### [INSTRUCTIONS TO FOLLOW]
Everything from the first line of the records below through the line containing "(** ** What steps of the ring do not touch *)" is to be retyped exactly; leave out the rest.

### [EXTRACTED MATERIAL]

Inductive drain_step : DrainRa T → DrainRa T → Prop :=
| dstep_sequencer r r' mn vm ph a :
    writer_act a = true → bcast_ra_exec Capacity consumers a r = Some r' →
    drain_step (mkDrain r true mn vm ph) (mkDrain r' true mn vm ph)
| dstep_seq_running r mn vm ph k z v :
    br_writer r = WIdle → load true (running_loc consumers) k (br_mem r) (br_vw r) = Some (z, v) →
    drain_step (mkDrain r true mn vm ph) (mkDrain (set_vw v r) (negb (z =? 0)) mn vm ph)
| dstep_running r sq mn vm ph (i k : nat) z v :
    (i < consumers)%nat → ph i = Looping → is_idle (br_readers r i) = true →
    load true (running_loc i) k (br_mem r) (br_vr r i) = Some (z, v) →
    drain_step (mkDrain r sq mn vm ph)
      (mkDrain (set_vr i v r) sq mn vm (if z =? 0 then <[i := Draining]> ph else ph))
| dstep_consume r r' sq mn vm ph i k k' :
    ph i ≠ Finished → bcast_ra_exec Capacity consumers (AConsume i k k') r = Some r' →
    drain_step (mkDrain r sq mn vm ph)
      (mkDrain r' sq mn vm (<[i := after_consume (ph i) (br_readers r' i)]> ph))
| dstep_reader r r' sq mn vm ph i :
    bcast_ra_exec Capacity consumers (AReader i) r = Some r' →
    drain_step (mkDrain r sq mn vm ph) (mkDrain r' sq mn vm ph)
| dstep_stop_seq r sq vm ph m v :
    store (running_loc consumers) 0 (br_mem r) vm = (m, v) →
    drain_step (mkDrain r sq Serving vm ph) (mkDrain (set_mem m r) sq JoiningSeq v ph)
| dstep_join_seq r vm ph :
    drain_step (mkDrain r false JoiningSeq vm ph) (mkDrain r false (Stopping 0) (view_join vm (br_vw r)) ph)
| dstep_stop r sq vm ph i m v :
    (i < consumers)%nat → store (running_loc i) 0 (br_mem r) vm = (m, v) →
    drain_step (mkDrain r sq (Stopping i) vm ph) (mkDrain (set_mem m r) sq (Joining i) v ph)
| dstep_join r sq vm ph i :
    (i < consumers)%nat → ph i = Finished →
    drain_step (mkDrain r sq (Joining i) vm ph) (mkDrain r sq (Stopping (S i)) (view_join vm (br_vr r i)) ph).

(** All threads are started: [start] has set the flags. *)
Definition drain_init (dflt : T) : DrainRa T :=
  mkDrain (mkBcastRa (mem_start (λ a, if (a <=? consumers)%nat then 0 else 1) dflt) 0 bottom WIdle (λ _, bottom)
             (λ _, mkReader RIdle []) [])
    true Serving bottom (λ _, Looping).

Definition drain_reach (dflt : T) (s : DrainRa T) : Prop := rtc drain_step (drain_init dflt) s.

(** ** What steps of the ring do not touch *)

Lemma step_mem_le (r r' : BcastRa T) : bcast_ra_step Capacity consumers r r' → mem_le (br_mem r) (br_mem r').
Proof.
  destruct 1; cbn; try done.
  - by eapply na_write_le.
  - pose proof (store_le at_write (u64 (write + 1)) m v) as Hle. by rewrite H in Hle.
  - by eapply na_read_le.
  - pose proof (store_le (at_cursor i) (u64 (read + 1)) m (vr i)) as Hle. by rewrite H1 in Hle.
Qed.

Lemma step_flags (r r' : BcastRa T) a :
  bcast_ra_step Capacity consumers r r' → (consumers < a)%nat → m_msgs (br_mem r') a = m_msgs (br_mem r) a.
Proof.
  destruct 1; cbn; try done; intros Ha.
  - unfold na_write in H. destruct (write_free _ _ _ _); by simplify_eq/=.
  - unfold store in H. simplify_eq/=. by rewrite fn_lookup_insert_ne by lia.
  - unfold na_read in H1. destruct (_ =? _)%nat; by simplify_eq/=.
  - unfold store in H1. simplify_eq/=. by rewrite fn_lookup_insert_ne by lia.
Qed.

Lemma update_le (vr : nat → View) i v j :
  (va (vr i) 0 ≤ va v 0)%nat → (va (vr j) 0 ≤ va ((<[i := v]> vr : nat → View) j) 0)%nat.
Proof. intros Hle. unfold insert, fn_insert. case_decide; by subst. Qed.

Lemma step_views (r r' : BcastRa T) j :
  bcast_ra_step Capacity consumers r r' → (va (br_vr r j) at_write ≤ va (br_vr r' j) at_write)%nat.
Proof.
  destruct 1; cbn; try done; apply update_le.
  - etrans; eapply load_mono; eassumption.
  - etrans; eapply load_mono; eassumption.
  - unfold na_read in H1. destruct (_ =? _)%nat; by simplify_eq/=.
  - unfold store in H1. simplify_eq/=. by rewrite fn_lookup_insert_ne.
Qed.

(** The sequencer's thread moves nothing of the readers', and a reader nothing of
    the writer's. *)
Lemma writer_act_frame a (r r' : BcastRa T) :
  writer_act a = true → bcast_ra_exec Capacity consumers a r = Some r' →
  br_readers r' = br_readers r ∧ br_vr r' = br_vr r.
Proof.
  destruct r as [m cm v w vr rs ps]. destruct a; [| | |done|done]; intros _; cbn.
  - destruct w; try done. destruct (load _ _ _ _ _) as [[write v']|]; cbn; by intros [= <-].
  - destruct w; try done. case_guard; [|done]. cbn. destruct (load _ _ _ _ _) as [[c v']|]; cbn; by intros [= <-].
  - destruct w; [done| | |].
    + destruct (_ <=? _); by intros [= <-].
    + destruct (na_write _ _ _ _ _) as [[m' v']|]; cbn; by intros [= <-].
    + by intros [= <-].
Qed.

Lemma reader_act_frame a (r r' : BcastRa T) :
  writer_act a = false → bcast_ra_exec Capacity consumers a r = Some r' →
  br_writer r' = br_writer r ∧ br_published r' = br_published r ∧ br_vw r' = br_vw r.
Proof.
  destruct r as [m cm v w vr rs ps]. destruct a as [| | |i k k'|i]; [done|done|done| |]; intros _; cbn;
    (case_guard; [|done]); cbn; destruct (rs i) as [[|read|read out] seen]; try done.
  - destruct (load _ _ _ _ (vr i)) as [[read v1]|]; cbn; [|done].
    destruct (load _ _ _ _ v1) as [[write v2]|]; cbn; by intros [= <-].
  - destruct (na_read _ _ _ _) as [[[out m'] v']|]; cbn; by intros [= <-].
  - by intros [= <-].
Qed.

(** ** The invariant *)

Definition stopped (main : StopPc) : bool := match main with Stopping _ | Joining _ => true | _ => false end.
Definition joined (main : StopPc) : nat := match main with Stopping i | Joining i => i | _ => 0 end.

(** The thread whose view this is knows of everything published, and nothing more
    will be. *)
Definition knows_all (s : DrainRa T) (v : View) : Prop :=
  dr_seq s = false ∧ (length (br_published (dr_ring s)) ≤ va v at_write)%nat.

Record drain_ok (s : DrainRa T) : Prop := {
  dk_ring : bcast_ra_ok Capacity consumers (dr_ring s);
  dk_view : closed (br_mem (dr_ring s)) (dr_vm s) ∧ informed Capacity consumers (dr_vm s);
  dk_idle : dr_seq s = false → br_writer (dr_ring s) = WIdle;
  dk_main : stopped (dr_main s) = true → knows_all s (dr_vm s);
  dk_flags : ∀ (i k : nat) W, (i < consumers)%nat → m_msgs (br_mem (dr_ring s)) (running_loc i) !! k = Some (0, W) → knows_all s W;
  dk_phase : ∀ i, (i < consumers)%nat → dr_phase s i ≠ Looping → knows_all s (br_vr (dr_ring s) i);
  dk_finished : ∀ i, (i < consumers)%nat → dr_phase s i = Finished →
    br_readers (dr_ring s) i = mkReader RIdle (br_published (dr_ring s));
  dk_joined : ∀ i, (i < joined (dr_main s))%nat → dr_phase s i = Finished
}.

Hypothesis Hpow : pow2_capacity Capacity.

(** A step of a thread on the ring, whoever takes it. *)
Lemma ring_step_ok r r' sq mn vm ph :
  drain_ok (mkDrain r sq mn vm ph) → Z.of_nat (length (br_published r)) < 2 ^ 64 →
  bcast_ra_step Capacity consumers r r' → (sq = false → br_writer r' = br_writer r) →
  (sq = false → br_published r' = br_published r) →
  (∀ i, (i < consumers)%nat → ph i = Finished → br_readers r' i = br_readers r i) →
  drain_ok (mkDrain r' sq mn vm ph).
Proof.
  intros [Hring [Hc Hi] Hidle Hmain Hflags Hphase Hfin Hj] Hsm Hstep Hw Hp Hrd.
  assert (∀ v v', knows_all (mkDrain r sq mn vm ph) v → (va v at_write ≤ va v' at_write)%nat →
    knows_all (mkDrain r' sq mn vm ph) v') as Hknow.
  { intros v v' [Hsq Hle] Hv. split; [done|]. cbn in *. rewrite Hp by done. lia. }
  split; cbn in *.
  - by eapply bcast_ra_step_ok.
  - split; [|done]. eapply closed_mono; [by eapply step_mem_le|done].
  - intros Hsq. rewrite Hw; auto.
  - intros Hst. by eapply Hknow; [apply Hmain|].
  - intros i k W Hlt Hk. rewrite (step_flags r r') in Hk by (done || unfold running_loc; lia). by eapply Hknow; [eapply Hflags|].
  - intros i Hlt Hph. eapply Hknow; [by apply Hphase|by apply step_views].
  - intros i Hlt Hph. destruct (Hphase i Hlt) as [Hsq _]; [by rewrite Hph|]. rewrite Hrd, Hp by done. by apply Hfin.
  - done.
Qed.

(** A drain that comes up empty has read everything. *)
Lemma consume_empty_all (r r' : BcastRa T) i k k' :
  bcast_ra_ok Capacity consumers r → Z.of_nat (length (br_published r)) < 2 ^ 64 →
  (length (br_published r) ≤ va (br_vr r i) at_write)%nat →
  bcast_ra_exec Capacity consumers (AConsume i k k') r = Some r' → is_idle (br_readers r' i) = true →
  br_readers r' i = mkReader RIdle (br_published r').
Proof.
  destruct r as [m cm v w vr rs ps]. intros [Hring _ _ Hrd] Hsm Hall. cbn in *. case_guard as Hi; [|done]. cbn.
  destruct (rs i) as [[|read|read out] seen] eqn:Hrs; [|done|done].
  destruct (load _ _ _ _ (vr i)) as [[read v1]|] eqn:H1; cbn; [|done].
  destruct (load _ _ _ _ v1) as [[write v2]|] eqn:H2; cbn; [|done].
  destruct (consume_loads _ _ _ _ _ _ _ _ _ _ _ _ _ _ _ _ _ Hring Hsm Hi H1 H2) as (-> & -> & _ & Hring').
  pose proof (load_mono _ _ _ _ _ _ _ H1 at_write) as Hup. apply load_inv in H2 as (Hk & _).
  intros [= <-]. cbn. destruct (Z.leb_spec (Z.of_nat k') (Z.of_nat (rd_count (rs i)))) as [Hle|];
    [|by rewrite fn_lookup_insert].
  intros _. destruct (Hrd i Hi) as [Hseen _]. rewrite Hrs in Hseen, Hle |- *. cbn in Hseen, Hle. f_equal.
  by rewrite Hseen, take_ge by lia.
Qed.

(** A reader touches only its own position. *)
Lemma reader_act_other a (r r' : BcastRa T) i j :
  a = AReader i ∨ (∃ k k', a = AConsume i k k') → j ≠ i →
  bcast_ra_exec Capacity consumers a r = Some r' → br_readers r' j = br_readers r j.
Proof.
  destruct r as [m cm v w vr rs ps]. intros Ha Hne. destruct Ha as [->|(k & k' & ->)]; cbn;
    (case_guard; [|done]); cbn; destruct (rs i) as [[|read|read out] seen]; try done.
  - destruct (na_read _ _ _ _) as [[[out m'] v']|]; cbn; intros [= <-]. cbn. by rewrite fn_lookup_insert_ne.
  - intros [= <-]. cbn. by rewrite fn_lookup_insert_ne.
  - destruct (load _ _ _ _ (vr i)) as [[read v1]|]; cbn; [|done].
    destruct (load _ _ _ _ v1) as [[write v2]|]; cbn; intros [= <-]. cbn.
    destruct (_ <=? _); [done|]. by rewrite fn_lookup_insert_ne.
Qed.

Lemma finished_not_moving (r r' : BcastRa T) i :
  bcast_ra_exec Capacity consumers (AReader i) r = Some r' → is_idle (br_readers r i) = false.
Proof.
  destruct r as [m cm v w vr rs ps]. cbn. case_guard; [|done]. cbn. by destruct (rs i) as [[] ?].
Qed.

Lemma consume_ok r r' sq mn vm ph i k k' :
  drain_ok (mkDrain r sq mn vm ph) → Z.of_nat (length (br_published r)) < 2 ^ 64 → ph i ≠ Finished →
  bcast_ra_exec Capacity consumers (AConsume i k k') r = Some r' →
  drain_ok (mkDrain r' sq mn vm (<[i := after_consume (ph i) (br_readers r' i)]> ph)).
Proof.
  intros Hok Hsm Hph Hex. destruct (reader_act_frame (AConsume i k k') _ _ eq_refl Hex) as (Hw & Hp & _).
  assert (drain_ok (mkDrain r' sq mn vm ph)) as Hok'.
  { eapply ring_step_ok; [done|done|by eapply bcast_ra_exec_sound|done|done|].
    intros j Hj Hfin. eapply reader_act_other; [right; eauto| |done]. by intros ->. }
  assert (i < consumers)%nat as Hi.
  { destruct r. cbn in Hex. by case_guard. }
  destruct Hok' as [Hring Hv Hidle Hmain Hflags Hphase Hfin Hj]. split; cbn in *; try done.
  - intros j Hlt. unfold insert, fn_insert. case_decide as Hij; [subst j|by apply Hphase].
    intros Hne. apply Hphase; [done|]. by destruct (ph i).
  - intros j Hlt. unfold insert, fn_insert. case_decide as Hij; [subst j|by apply Hfin].
    destruct (ph i) eqn:Hpi; cbn; [done| |done]. destruct (is_idle (br_readers r' i)) eqn:Hid; [|done]. intros _.
    eapply consume_empty_all; [apply Hok|done| |done|done].
    by destruct (dk_phase _ Hok i Hi) as [_ Hle]; [cbn; rewrite Hpi|].
  - intros j Hlt. unfold insert, fn_insert. case_decide as Hij; [subst j|by apply Hj].
    by rewrite (Hj i Hlt) in Hph.
Qed.

Lemma reader_ok_act r r' sq mn vm ph i :
  drain_ok (mkDrain r sq mn vm ph) → Z.of_nat (length (br_published r)) < 2 ^ 64 →
  bcast_ra_exec Capacity consumers (AReader i) r = Some r' → drain_ok (mkDrain r' sq mn vm ph).
Proof.
  intros Hok Hsm Hex. destruct (reader_act_frame (AReader i) _ _ eq_refl Hex) as (Hw & Hp & _).
  eapply ring_step_ok; [done|done|by eapply bcast_ra_exec_sound|done|done|].
  intros j Hj Hfin. destruct (decide (j = i)) as [->|Hne]; [|by eapply reader_act_other; [left| |]].
  pose proof (finished_not_moving _ _ _ Hex) as Hid. pose proof (dk_finished _ Hok i Hj Hfin) as Hrd. cbn in Hrd.
  by rewrite Hrd in Hid.
Qed.

(** The sequencer looks at its flag. *)
Lemma seq_running_ok r mn vm ph k z v :
  drain_ok (mkDrain r true mn vm ph) → br_writer r = WIdle →
  load true (running_loc consumers) k (br_mem r) (br_vw r) = Some (z, v) →
  drain_ok (mkDrain (set_vw v r) (negb (z =? 0)) mn vm ph).
Proof.
  intros [[Hring [Hcm Hseen] Hwr Hrd] Hv Hidle Hmain Hflags Hphase Hfin Hj] Hw Hl. cbn in *.
  pose proof (load_mono _ _ _ _ _ _ _ Hl) as Hup.
  destruct (writer_acquires Capacity _ consumers (le_n _) _ _ _ _ _ _ _ _ _ _ (running_loc consumers) _ _ _ ltac:(done) Hring Hl)
    as (Hring' & _).
  split; cbn; try done.
  - split; cbn; [done| |by rewrite Hw|done]. split; [done|by eapply seen_from_mono].
  - intros Hst. by destruct (Hmain Hst).
  - intros i k' W Hi Hk. by destruct (Hflags i k' W Hi Hk).
  - intros i Hi Hne. by destruct (Hphase i Hi Hne).
Qed.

### [OUTPUT BELOW]
Inductive drain_step : DrainRa T → DrainRa T → Prop :=
| dstep_sequencer r r' mn vm ph a :
    writer_act a = true → bcast_ra_exec Capacity consumers a r = Some r' →
    drain_step (mkDrain r true mn vm ph) (mkDrain r' true mn vm ph)
| dstep_seq_running r mn vm ph k z v :
    br_writer r = WIdle → load true (running_loc consumers) k (br_mem r) (br_vw r) = Some (z, v) →
    drain_step (mkDrain r true mn vm ph) (mkDrain (set_vw v r) (negb (z =? 0)) mn vm ph)
| dstep_running r sq mn vm ph (i k : nat) z v :
    (i < consumers)%nat → ph i = Looping → is_idle (br_readers r i) = true →
    load true (running_loc i) k (br_mem r) (br_vr r i) = Some (z, v) →
    drain_step (mkDrain r sq mn vm ph)
      (mkDrain (set_vr i v r) sq mn vm (if z =? 0 then <[i := Draining]> ph else ph))
| dstep_consume r r' sq mn vm ph i k k' :
    ph i ≠ Finished → bcast_ra_exec Capacity consumers (AConsume i k k') r = Some r' →
    drain_step (mkDrain r sq mn vm ph)
      (mkDrain r' sq mn vm (<[i := after_consume (ph i) (br_readers r' i)]> ph))
| dstep_reader r r' sq mn vm ph i :
    bcast_ra_exec Capacity consumers (AReader i) r = Some r' →
    drain_step (mkDrain r sq mn vm ph) (mkDrain r' sq mn vm ph)
| dstep_stop_seq r sq vm ph m v :
    store (running_loc consumers) 0 (br_mem r) vm = (m, v) →
    drain_step (mkDrain r sq Serving vm ph) (mkDrain (set_mem m r) sq JoiningSeq v ph)
| dstep_join_seq r vm ph :
    drain_step (mkDrain r false JoiningSeq vm ph) (mkDrain r false (Stopping 0) (view_join vm (br_vw r)) ph)
| dstep_stop r sq vm ph i m v :
    (i < consumers)%nat → store (running_loc i) 0 (br_mem r) vm = (m, v) →
    drain_step (mkDrain r sq (Stopping i) vm ph) (mkDrain (set_mem m r) sq (Joining i) v ph)
| dstep_join r sq vm ph i :
    (i < consumers)%nat → ph i = Finished →
    drain_step (mkDrain r sq (Joining i) vm ph) (mkDrain r sq (Stopping (S i)) (view_join vm (br_vr r i)) ph).

(** All threads are started: [start] has set the flags. *)
Definition drain_init (dflt : T) : DrainRa T :=
  mkDrain (mkBcastRa (mem_start (λ a, if (a <=? consumers)%nat then 0 else 1) dflt) 0 bottom WIdle (λ _, bottom)
             (λ _, mkReader RIdle []) [])
    true Serving bottom (λ _, Looping).

Definition drain_reach (dflt : T) (s : DrainRa T) : Prop := rtc drain_step (drain_init dflt) s.

(** ** What steps of the ring do not touch *)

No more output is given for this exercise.